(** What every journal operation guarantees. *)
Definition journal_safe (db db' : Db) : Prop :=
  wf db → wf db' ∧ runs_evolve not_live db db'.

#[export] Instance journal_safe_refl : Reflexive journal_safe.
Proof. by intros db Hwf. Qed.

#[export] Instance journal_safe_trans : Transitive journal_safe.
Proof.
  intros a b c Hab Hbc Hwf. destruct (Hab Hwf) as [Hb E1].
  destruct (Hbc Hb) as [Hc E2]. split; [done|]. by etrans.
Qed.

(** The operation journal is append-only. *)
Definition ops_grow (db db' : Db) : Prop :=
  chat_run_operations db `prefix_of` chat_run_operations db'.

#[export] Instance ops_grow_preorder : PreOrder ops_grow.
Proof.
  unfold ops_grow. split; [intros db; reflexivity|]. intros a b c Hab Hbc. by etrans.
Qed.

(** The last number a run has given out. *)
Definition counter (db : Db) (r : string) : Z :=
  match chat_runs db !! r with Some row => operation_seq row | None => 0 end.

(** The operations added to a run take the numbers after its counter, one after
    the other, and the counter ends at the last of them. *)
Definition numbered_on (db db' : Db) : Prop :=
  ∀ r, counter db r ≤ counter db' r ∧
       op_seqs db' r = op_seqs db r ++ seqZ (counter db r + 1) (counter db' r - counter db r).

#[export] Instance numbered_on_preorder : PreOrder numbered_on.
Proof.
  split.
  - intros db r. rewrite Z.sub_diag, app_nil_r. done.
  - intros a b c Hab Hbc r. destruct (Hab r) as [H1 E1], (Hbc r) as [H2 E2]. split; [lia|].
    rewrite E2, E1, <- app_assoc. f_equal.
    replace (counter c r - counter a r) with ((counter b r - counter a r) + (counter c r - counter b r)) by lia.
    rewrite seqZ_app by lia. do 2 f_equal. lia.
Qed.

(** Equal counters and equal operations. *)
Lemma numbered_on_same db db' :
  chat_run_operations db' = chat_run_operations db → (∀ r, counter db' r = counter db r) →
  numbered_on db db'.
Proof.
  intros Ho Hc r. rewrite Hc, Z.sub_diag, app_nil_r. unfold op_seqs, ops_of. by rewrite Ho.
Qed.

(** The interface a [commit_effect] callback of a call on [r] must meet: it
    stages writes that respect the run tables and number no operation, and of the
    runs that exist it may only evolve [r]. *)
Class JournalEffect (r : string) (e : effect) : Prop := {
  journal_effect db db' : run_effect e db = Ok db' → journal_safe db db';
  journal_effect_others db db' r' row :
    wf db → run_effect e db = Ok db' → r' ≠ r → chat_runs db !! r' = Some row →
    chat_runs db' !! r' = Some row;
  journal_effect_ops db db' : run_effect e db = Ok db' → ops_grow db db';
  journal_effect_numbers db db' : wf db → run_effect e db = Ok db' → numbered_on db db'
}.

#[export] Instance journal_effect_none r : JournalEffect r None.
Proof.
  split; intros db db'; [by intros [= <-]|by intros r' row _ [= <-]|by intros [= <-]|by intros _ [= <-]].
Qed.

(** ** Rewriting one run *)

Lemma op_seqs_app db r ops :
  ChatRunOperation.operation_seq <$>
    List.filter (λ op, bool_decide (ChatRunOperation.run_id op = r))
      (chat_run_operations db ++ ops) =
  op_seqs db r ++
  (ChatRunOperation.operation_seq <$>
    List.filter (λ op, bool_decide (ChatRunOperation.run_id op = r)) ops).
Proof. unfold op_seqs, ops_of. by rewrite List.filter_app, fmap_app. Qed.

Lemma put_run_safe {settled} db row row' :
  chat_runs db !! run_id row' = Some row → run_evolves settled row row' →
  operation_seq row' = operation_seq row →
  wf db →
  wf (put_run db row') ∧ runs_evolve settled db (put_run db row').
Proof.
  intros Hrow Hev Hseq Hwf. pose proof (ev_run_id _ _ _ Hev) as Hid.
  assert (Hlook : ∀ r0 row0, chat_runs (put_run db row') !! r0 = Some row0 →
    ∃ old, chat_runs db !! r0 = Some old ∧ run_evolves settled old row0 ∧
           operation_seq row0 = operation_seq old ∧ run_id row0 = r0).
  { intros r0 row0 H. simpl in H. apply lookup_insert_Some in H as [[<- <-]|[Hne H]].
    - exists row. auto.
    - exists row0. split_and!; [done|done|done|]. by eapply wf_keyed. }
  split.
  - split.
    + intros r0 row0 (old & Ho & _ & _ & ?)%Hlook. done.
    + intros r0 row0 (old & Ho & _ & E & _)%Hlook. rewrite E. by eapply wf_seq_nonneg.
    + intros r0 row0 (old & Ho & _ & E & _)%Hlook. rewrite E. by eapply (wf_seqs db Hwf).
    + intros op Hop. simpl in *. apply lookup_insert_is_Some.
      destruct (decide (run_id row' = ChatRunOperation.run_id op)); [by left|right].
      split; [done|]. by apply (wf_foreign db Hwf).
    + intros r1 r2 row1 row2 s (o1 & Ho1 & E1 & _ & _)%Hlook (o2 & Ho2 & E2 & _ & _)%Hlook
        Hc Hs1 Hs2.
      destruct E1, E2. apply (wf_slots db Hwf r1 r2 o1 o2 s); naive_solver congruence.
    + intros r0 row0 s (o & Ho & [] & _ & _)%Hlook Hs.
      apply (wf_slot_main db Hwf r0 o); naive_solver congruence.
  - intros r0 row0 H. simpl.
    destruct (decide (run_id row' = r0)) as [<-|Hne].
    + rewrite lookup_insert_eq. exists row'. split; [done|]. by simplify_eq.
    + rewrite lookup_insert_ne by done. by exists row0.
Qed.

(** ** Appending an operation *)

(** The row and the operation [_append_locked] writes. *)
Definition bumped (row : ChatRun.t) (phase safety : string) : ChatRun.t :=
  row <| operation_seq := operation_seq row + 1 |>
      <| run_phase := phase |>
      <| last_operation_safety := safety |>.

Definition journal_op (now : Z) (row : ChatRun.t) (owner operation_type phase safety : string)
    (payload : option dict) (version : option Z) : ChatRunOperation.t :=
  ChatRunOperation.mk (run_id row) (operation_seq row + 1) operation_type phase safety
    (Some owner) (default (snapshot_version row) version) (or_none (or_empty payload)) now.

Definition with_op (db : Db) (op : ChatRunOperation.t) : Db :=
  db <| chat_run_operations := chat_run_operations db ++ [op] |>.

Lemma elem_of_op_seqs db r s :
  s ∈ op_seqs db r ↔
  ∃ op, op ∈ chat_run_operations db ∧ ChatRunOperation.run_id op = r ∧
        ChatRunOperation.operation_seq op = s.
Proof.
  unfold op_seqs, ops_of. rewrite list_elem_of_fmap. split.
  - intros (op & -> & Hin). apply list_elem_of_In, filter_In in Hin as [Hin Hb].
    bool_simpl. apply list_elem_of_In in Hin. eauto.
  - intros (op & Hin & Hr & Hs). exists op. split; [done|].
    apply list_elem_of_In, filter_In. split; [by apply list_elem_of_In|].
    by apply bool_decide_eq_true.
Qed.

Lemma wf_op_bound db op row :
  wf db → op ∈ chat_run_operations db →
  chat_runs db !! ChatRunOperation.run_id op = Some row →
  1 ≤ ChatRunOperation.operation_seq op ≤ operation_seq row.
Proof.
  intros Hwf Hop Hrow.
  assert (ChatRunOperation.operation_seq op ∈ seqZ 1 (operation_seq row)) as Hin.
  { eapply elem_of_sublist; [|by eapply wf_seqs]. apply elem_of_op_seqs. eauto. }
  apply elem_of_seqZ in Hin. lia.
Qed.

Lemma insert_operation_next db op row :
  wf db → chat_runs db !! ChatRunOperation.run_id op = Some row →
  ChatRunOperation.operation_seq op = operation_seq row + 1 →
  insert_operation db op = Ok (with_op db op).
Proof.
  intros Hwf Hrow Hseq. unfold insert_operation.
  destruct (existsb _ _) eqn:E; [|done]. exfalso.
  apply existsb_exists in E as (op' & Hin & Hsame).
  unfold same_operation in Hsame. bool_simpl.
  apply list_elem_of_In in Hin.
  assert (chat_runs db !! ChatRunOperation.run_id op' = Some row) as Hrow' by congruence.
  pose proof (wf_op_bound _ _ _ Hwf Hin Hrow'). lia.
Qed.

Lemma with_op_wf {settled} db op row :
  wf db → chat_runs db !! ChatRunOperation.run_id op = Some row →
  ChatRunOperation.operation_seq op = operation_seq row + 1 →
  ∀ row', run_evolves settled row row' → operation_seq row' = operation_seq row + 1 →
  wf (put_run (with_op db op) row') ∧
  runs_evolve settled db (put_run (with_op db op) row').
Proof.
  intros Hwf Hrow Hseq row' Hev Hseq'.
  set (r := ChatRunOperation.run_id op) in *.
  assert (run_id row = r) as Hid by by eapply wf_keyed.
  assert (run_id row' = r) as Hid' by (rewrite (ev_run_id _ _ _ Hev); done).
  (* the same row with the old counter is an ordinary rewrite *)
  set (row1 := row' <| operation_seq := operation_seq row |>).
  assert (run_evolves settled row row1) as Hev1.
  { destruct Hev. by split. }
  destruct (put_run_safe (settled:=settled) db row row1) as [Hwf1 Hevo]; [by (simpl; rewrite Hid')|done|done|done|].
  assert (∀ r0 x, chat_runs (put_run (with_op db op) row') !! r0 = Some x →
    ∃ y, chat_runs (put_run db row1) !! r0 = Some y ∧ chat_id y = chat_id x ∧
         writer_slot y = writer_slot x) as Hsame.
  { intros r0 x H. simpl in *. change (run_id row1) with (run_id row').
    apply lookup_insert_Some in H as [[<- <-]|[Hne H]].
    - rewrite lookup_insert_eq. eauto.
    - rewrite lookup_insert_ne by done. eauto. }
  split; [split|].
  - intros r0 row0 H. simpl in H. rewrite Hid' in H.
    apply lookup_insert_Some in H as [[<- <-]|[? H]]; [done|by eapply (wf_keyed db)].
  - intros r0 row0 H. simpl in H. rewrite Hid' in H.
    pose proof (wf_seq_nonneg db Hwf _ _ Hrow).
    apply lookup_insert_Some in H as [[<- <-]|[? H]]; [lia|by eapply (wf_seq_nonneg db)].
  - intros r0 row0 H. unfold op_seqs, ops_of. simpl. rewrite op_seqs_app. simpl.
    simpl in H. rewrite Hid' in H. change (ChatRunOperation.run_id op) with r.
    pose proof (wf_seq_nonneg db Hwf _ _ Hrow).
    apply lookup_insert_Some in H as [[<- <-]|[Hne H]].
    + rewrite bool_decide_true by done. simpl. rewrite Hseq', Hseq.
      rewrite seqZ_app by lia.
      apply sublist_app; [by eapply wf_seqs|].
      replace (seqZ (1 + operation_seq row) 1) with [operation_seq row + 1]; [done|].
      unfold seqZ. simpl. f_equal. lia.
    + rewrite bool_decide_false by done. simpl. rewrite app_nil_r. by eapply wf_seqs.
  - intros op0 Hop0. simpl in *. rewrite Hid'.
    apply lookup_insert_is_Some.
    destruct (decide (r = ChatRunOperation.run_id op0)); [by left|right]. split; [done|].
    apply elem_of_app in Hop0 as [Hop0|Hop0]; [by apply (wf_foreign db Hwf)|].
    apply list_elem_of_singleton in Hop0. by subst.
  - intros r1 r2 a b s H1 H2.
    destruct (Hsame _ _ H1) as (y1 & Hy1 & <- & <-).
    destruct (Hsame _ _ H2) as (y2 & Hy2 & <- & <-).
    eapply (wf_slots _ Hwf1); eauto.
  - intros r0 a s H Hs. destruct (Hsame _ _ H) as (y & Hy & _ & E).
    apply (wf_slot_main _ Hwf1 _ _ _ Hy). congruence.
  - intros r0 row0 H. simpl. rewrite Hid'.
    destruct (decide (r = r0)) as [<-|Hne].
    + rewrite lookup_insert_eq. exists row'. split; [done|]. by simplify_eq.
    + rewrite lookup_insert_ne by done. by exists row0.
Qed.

* _The problem_
When the word "unfold" shows up in a line of the entries, report that line.

* _Task response_
  unfold ops_grow. split; [intros db; reflexivity|]. intros a b c Hab Hbc. by etrans.
  intros Ho Hc r. rewrite Hc, Z.sub_diag, app_nil_r. unfold op_seqs, ops_of. by rewrite Ho.
Proof. unfold op_seqs, ops_of. by rewrite List.filter_app, fmap_app. Qed.
  unfold op_seqs, ops_of. rewrite list_elem_of_fmap. split.
  intros Hwf Hrow Hseq. unfold insert_operation.
  unfold same_operation in Hsame. bool_simpl.
  - intros r0 row0 H. unfold op_seqs, ops_of. simpl. rewrite op_seqs_app. simpl.
      unfold seqZ. simpl. f_equal. lia.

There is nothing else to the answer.